Liu Yu: Strengthening Financial System Quality Assurance Through Data Validation and Risk Identification
By Lauren Towner · 24 September 2026

Before a system is officially put into operation, much of the work involved remains largely unseen: verifying whether functions perform as expected, ensuring that data flows accurately, checking whether different systems can connect smoothly, and assessing system stability under abnormal conditions. For Liu Yu, these seemingly routine checks have become an integral part of her professional experience. Since joining the headquarters of a commercial bank as a Technical Test Manager in 2021, she has participated in the technical testing of more than 20 financial system projects. Her responsibilities have expanded from functional, interface, and performance testing to automated testing, data validation, and the application of emerging technologies such as artificial intelligence.
Rather than simply carrying out assigned testing tasks, Liu places greater emphasis on making the testing process comprehensive and systematic. When approaching a new project, she typically begins by reviewing requirements, mapping business scenarios and system relationships, and then developing testing strategies and implementation plans. Throughout the project, she follows up on risks, defects, and progress. In projects involving information technology innovation, the migration of core host systems, and digital transformation, she has focused not only on whether functions are implemented correctly, but also on performance, data migration, interface and file delivery, and fault-injection scenarios. In one project, she participated in dividing a large volume of retail customer data into 2,458 equivalence classes and used traffic replay to validate 16.24 million production transactions, identifying and helping resolve more than 1,000 issues.
As testing scenarios have become increasingly complex, Liu has also explored ways to improve efficiency through technology. Automated testing was one of the areas she began working with relatively early. She has used scripts to replace some repetitive manual operations and expanded automation applications according to specific testing scenarios. In recent years, she has also explored the use of artificial intelligence and large language models to assist in generating test outlines and test cases. In combination with AI coding assistants, she has analyzed code functionality and test coverage, while also exploring the use of multi-agent systems to support test-case execution. At the same time, she has investigated the application of vision-language models (VLMs) and optical character recognition (OCR) technologies in multimodal user-interface testing. For Liu, the value of emerging technologies does not lie in the technology itself, but in whether it can address practical problems in real testing environments.
Methods such as traffic replay, fault injection, and performance testing have gradually become part of her practical toolkit. By simulating high-load conditions or abnormal states, testers can observe how systems perform under different circumstances and identify potential risks before they affect production. Liu participated in performance testing covering 37 systems and more than 200 transaction scenarios, helping drive the resolution of issues identified during testing. Such work requires patience as well as a strong understanding of the relationship between business processes and technical systems, since a seemingly localized problem may ultimately involve interfaces, data, or an entire business workflow.
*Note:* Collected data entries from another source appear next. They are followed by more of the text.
(** Sizes do not exceed the dimensions. *)
Lemma sizes_le input E rs : Forall3 range_spec input E rs -> Forall2 (fun a b => 0 <= a <= b) (map snd rs) input.
Proof.
  induction 1 as [|dim e [[b e'] n] input E rs Hr _ IH]; cbn; constructor; [|done]. destruct Hr as (_ & (? & _) & _). done.
Qed.

(** ** The final shape fits *)

Lemma next_one n : 0 <= n -> next true n 1 = n.
Proof. intros Hn. unfold next. rewrite (proj2 (Z.ltb_ge n 0)) by lia. cbn. lia. Qed.

(** A dimension of size one does not matter. *)
Lemma fits_one n l : 0 <= n < 2 ^ 63 -> fits true n (1 :: l) = fits true n l.
Proof. intros Hn. cbn [fits]. rewrite next_one by lia. by rewrite (proj2 (Z.ltb_lt n _)) by lia. Qed.

Lemma fits_step n d l : 0 <= n < 2 ^ 63 -> 0 <= d -> fits true n (d :: l) = true <-> n * d < 2 ^ 63 /\ fits true (n * d) l = true.
Proof.
  intros Hn Hd. cbn [fits]. unfold next. rewrite !(proj2 (Z.ltb_ge _ 0)) by lia. cbn [orb andb].
  by rewrite andb_true_iff, Z.ltb_lt.
Qed.

Lemma final_dims_app G1 G2 P : final_dims (G1 ++ G2) P = final_dims G1 P ++ final_dims G2 P.
Proof. induction G1 as [|g G1 IH]; cbn [final_dims app]; [done|]. by rewrite IH, app_assoc. Qed.

Lemma final_dims_seq P (j k : nat) : (j + k <= length P)%nat -> final_dims (seqZ (Z.of_nat j) (Z.of_nat k)) P = take k (drop j P).
Proof.
  revert j. induction k as [|k IH]; intros j Hk; [done|]. rewrite seqZ_cons by lia. cbn [final_dims].
  destruct (lookup_lt_is_Some_2 P j) as [x Hx]; [lia|]. rewrite (drop_S P x j Hx). cbn [take].
  rewrite (proj2 (Z.leb_le 0 (Z.of_nat j))), Nat2Z.id, Hx by lia. cbn [default app]. f_equal.
  replace (Z.succ (Z.of_nat j)) with (Z.of_nat (S j)) by lia. replace (Z.pred (Z.of_nat (S k))) with (Z.of_nat k) by lia. apply IH. lia.
Qed.

Lemma fits_tail X A B :
  Forall (fun d => 0 <= d) X -> (forall m, 0 <= m < 2 ^ 63 -> fits true m B = true -> fits true m A = true) ->
  forall n, 0 <= n < 2 ^ 63 -> fits true n (X ++ B) = true -> fits true n (X ++ A) = true.
Proof.
  intros HX HAB. induction HX as [|d X Hd _ IH]; intros n Hn Hf; [by apply HAB|]. cbn [app] in *.
  apply fits_step in Hf as [H1 H2]; [|done|done]. apply fits_step; [done|done|]. split; [done|]. apply IH; [nia|done].
Qed.

Lemma final_fits k l P :
  Forall (fun d => 0 <= d) P -> forall j : nat, (j + length (expand k l) = length P)%nat ->
  (forall i e, expand k l !! i = Some e -> e_sm e = true -> P !! (j + i)%nat = Some 1) ->
  forall n, 0 <= n < 2 ^ 63 -> fits true n (drop j P) = true -> fits true n (final_dims (gathers k l (Z.of_nat j)) P) = true.
Proof.
  intros HP. induction l as [|[| |e] l IH]; intros j Hj Hone n Hn Hf; cbn [gathers expand] in *; [done| | |].
  - rewrite length_app, length_replicate in Hj. rewrite final_dims_app, final_dims_seq by lia.
    rewrite <- (take_drop k (drop j P)), drop_drop in Hf. revert Hf. apply fits_tail; [by apply Forall_take, Forall_drop| |done].
    intros m Hm Hf. replace (Z.of_nat j + Z.of_nat k) with (Z.of_nat (j + k)) by lia. apply IH; [lia| |done|done].
    intros i x Hx Hsm. replace (j + k + i)%nat with (j + (k + i))%nat by lia. apply (Hone _ x); [|done].
    rewrite lookup_app_r by (rewrite length_replicate; lia). rewrite length_replicate. by replace (k + i - k)%nat with i by lia.
  - cbn [final_dims]. change (0 <=? kNewAxis) with false. change (kNewAxis =? kNewAxis) with true. cbn [app]. rewrite fits_one by done.
    by apply IH.
  - cbn [length] in Hj. destruct (lookup_lt_is_Some_2 P j) as [x Hx]; [lia|]. rewrite (drop_S P x j Hx) in Hf.
    assert (0 <= x) as H0. { rewrite Forall_forall in HP. apply HP. by eapply list_elem_of_lookup_2. }
    assert (forall m, 0 <= m < 2 ^ 63 -> fits true m (drop (S j) P) = true -> fits true m (final_dims (gathers k l (Z.of_nat (S j))) P) = true) as Hrec.
    { apply IH; [lia|]. intros i y Hy. replace (S j + i)%nat with (j + S i)%nat by lia. by apply Hone. }
    replace (Z.of_nat j + 1) with (Z.of_nat (S j)) by lia. cbn [final_dims]. destruct (e_sm e) eqn:Esm.
    + specialize (Hone 0%nat e eq_refl Esm). rewrite Nat.add_0_r, Hx in Hone. injection Hone as ->. rewrite fits_one in Hf by done.
      change (0 <=? kShrinkAxis) with false. change (kShrinkAxis =? kNewAxis) with false. by apply Hrec.
    + rewrite (proj2 (Z.leb_le 0 (Z.of_nat j))), Nat2Z.id, Hx by lia. cbn [default app id].
      apply fits_step in Hf as [H1 H2]; [|done|done]. apply fits_step; [done|done|]. split; [done|]. apply Hrec; [nia|done].
Qed.

Lemma final_dims_length G P : (length (final_dims G P) <= length G)%nat.
Proof. induction G as [|g G IH]; cbn [final_dims]; [done|]. rewrite length_app. repeat case_match; cbn; lia. Qed.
In data-oriented projects involving management accounting, open banking, intelligent risk control, and anti-money laundering, Liu has participated in functional, interface, performance, and batch-processing validation, while also contributing to the improvement of test cases and data-quality assessment mechanisms. Compared with simply checking whether a page functions properly, data-driven systems require closer attention to the integrity of the entire data lifecycle—from generation and transmission to final presentation. Through years of practice, Liu has developed a clear working approach: first identifying data sources and interface files, then conducting targeted testing and validation. Rather than waiting for problems to emerge, she seeks to cover testing scenarios as comprehensively as possible and reduce the risk of defects escaping into later stages.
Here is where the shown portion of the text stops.